Exercise details:
Copy, from the material below, each line that contains the word "simpl".

Provided records:
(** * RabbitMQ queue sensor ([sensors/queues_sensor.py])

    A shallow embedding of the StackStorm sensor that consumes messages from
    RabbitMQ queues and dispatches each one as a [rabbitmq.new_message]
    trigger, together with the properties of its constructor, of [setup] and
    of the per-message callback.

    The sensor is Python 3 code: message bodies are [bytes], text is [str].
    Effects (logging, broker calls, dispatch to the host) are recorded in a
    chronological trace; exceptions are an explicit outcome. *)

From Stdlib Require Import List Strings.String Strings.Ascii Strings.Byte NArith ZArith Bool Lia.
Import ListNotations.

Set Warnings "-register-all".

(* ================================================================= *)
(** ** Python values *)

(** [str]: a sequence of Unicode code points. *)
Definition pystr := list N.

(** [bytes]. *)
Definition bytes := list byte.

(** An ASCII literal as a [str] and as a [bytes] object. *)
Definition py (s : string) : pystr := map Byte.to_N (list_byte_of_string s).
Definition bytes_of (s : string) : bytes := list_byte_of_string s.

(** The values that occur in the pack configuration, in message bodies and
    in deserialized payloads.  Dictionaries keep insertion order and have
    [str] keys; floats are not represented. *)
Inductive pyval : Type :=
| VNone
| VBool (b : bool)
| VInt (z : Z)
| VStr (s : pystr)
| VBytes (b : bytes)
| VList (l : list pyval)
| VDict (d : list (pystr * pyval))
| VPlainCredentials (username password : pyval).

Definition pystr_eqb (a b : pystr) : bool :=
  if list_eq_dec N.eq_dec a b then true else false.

---

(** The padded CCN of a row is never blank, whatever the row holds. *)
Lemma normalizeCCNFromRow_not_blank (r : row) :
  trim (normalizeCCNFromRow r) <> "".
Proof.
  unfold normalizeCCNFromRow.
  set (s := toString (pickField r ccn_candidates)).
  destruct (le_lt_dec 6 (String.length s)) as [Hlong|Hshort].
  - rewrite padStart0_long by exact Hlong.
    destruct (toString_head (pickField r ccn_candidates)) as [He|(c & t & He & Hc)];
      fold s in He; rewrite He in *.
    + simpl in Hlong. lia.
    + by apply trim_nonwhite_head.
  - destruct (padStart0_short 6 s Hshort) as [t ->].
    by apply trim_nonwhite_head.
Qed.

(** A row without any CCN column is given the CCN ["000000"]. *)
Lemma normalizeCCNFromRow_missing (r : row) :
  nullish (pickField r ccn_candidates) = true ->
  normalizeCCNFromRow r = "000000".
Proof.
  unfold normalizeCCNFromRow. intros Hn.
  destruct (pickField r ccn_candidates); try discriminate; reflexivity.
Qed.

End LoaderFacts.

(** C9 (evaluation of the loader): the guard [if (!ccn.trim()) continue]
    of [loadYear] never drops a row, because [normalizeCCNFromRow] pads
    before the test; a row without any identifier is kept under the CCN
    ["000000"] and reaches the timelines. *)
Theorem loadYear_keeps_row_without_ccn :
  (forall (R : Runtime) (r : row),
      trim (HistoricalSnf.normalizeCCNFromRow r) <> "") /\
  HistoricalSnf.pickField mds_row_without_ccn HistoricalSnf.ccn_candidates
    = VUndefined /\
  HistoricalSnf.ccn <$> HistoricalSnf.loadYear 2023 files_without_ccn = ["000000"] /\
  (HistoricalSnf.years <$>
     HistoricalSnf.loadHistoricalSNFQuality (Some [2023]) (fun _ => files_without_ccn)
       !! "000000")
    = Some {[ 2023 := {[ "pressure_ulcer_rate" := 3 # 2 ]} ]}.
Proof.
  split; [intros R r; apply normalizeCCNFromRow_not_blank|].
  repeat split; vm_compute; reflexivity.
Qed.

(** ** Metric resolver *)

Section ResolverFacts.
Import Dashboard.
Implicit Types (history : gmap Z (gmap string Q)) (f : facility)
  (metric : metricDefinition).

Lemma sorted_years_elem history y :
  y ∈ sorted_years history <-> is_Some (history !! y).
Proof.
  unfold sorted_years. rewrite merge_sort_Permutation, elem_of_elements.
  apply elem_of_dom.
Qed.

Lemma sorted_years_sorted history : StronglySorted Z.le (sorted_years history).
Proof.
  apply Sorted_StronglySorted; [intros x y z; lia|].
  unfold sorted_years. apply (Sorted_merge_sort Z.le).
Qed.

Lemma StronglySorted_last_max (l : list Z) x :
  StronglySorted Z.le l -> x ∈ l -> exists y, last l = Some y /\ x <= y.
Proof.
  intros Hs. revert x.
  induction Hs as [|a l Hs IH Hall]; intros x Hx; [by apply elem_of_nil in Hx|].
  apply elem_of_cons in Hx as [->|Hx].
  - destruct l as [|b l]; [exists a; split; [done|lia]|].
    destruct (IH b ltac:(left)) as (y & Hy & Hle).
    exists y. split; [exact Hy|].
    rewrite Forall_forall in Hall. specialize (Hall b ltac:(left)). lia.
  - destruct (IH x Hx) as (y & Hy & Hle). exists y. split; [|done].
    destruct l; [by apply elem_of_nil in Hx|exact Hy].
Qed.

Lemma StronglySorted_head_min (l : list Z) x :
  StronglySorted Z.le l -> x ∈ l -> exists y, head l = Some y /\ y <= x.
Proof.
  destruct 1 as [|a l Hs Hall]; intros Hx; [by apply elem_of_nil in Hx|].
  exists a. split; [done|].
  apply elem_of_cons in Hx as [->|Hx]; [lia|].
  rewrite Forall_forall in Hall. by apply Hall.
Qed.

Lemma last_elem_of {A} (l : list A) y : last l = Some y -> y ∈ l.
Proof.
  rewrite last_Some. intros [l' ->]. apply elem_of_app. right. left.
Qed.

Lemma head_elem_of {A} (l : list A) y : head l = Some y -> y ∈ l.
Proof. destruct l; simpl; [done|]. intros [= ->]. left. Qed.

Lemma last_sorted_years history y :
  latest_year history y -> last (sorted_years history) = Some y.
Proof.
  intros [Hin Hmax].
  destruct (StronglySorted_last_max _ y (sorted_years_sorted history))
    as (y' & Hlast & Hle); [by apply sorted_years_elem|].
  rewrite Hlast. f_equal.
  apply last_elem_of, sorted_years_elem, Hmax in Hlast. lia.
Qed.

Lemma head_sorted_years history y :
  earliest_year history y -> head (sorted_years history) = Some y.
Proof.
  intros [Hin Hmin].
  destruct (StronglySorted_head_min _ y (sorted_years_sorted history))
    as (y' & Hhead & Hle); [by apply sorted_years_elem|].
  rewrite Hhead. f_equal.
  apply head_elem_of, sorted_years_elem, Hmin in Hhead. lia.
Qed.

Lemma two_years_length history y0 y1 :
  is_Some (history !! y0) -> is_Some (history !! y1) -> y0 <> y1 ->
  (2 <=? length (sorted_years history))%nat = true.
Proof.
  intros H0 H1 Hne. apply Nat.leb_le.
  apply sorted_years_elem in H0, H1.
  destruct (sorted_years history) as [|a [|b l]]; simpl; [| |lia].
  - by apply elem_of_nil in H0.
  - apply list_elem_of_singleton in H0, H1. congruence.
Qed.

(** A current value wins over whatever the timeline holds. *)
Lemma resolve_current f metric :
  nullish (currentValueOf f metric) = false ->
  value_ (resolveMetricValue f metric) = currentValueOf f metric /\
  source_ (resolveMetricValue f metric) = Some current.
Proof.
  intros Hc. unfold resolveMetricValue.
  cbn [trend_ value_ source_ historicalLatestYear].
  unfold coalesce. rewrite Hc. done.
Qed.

Output for this exercise:
    + simpl in Hlong. lia.
Proof. destruct l; simpl; [done|]. intros [= ->]. left. Qed.
  destruct (sorted_years history) as [|a [|b l]]; simpl; [| |lia].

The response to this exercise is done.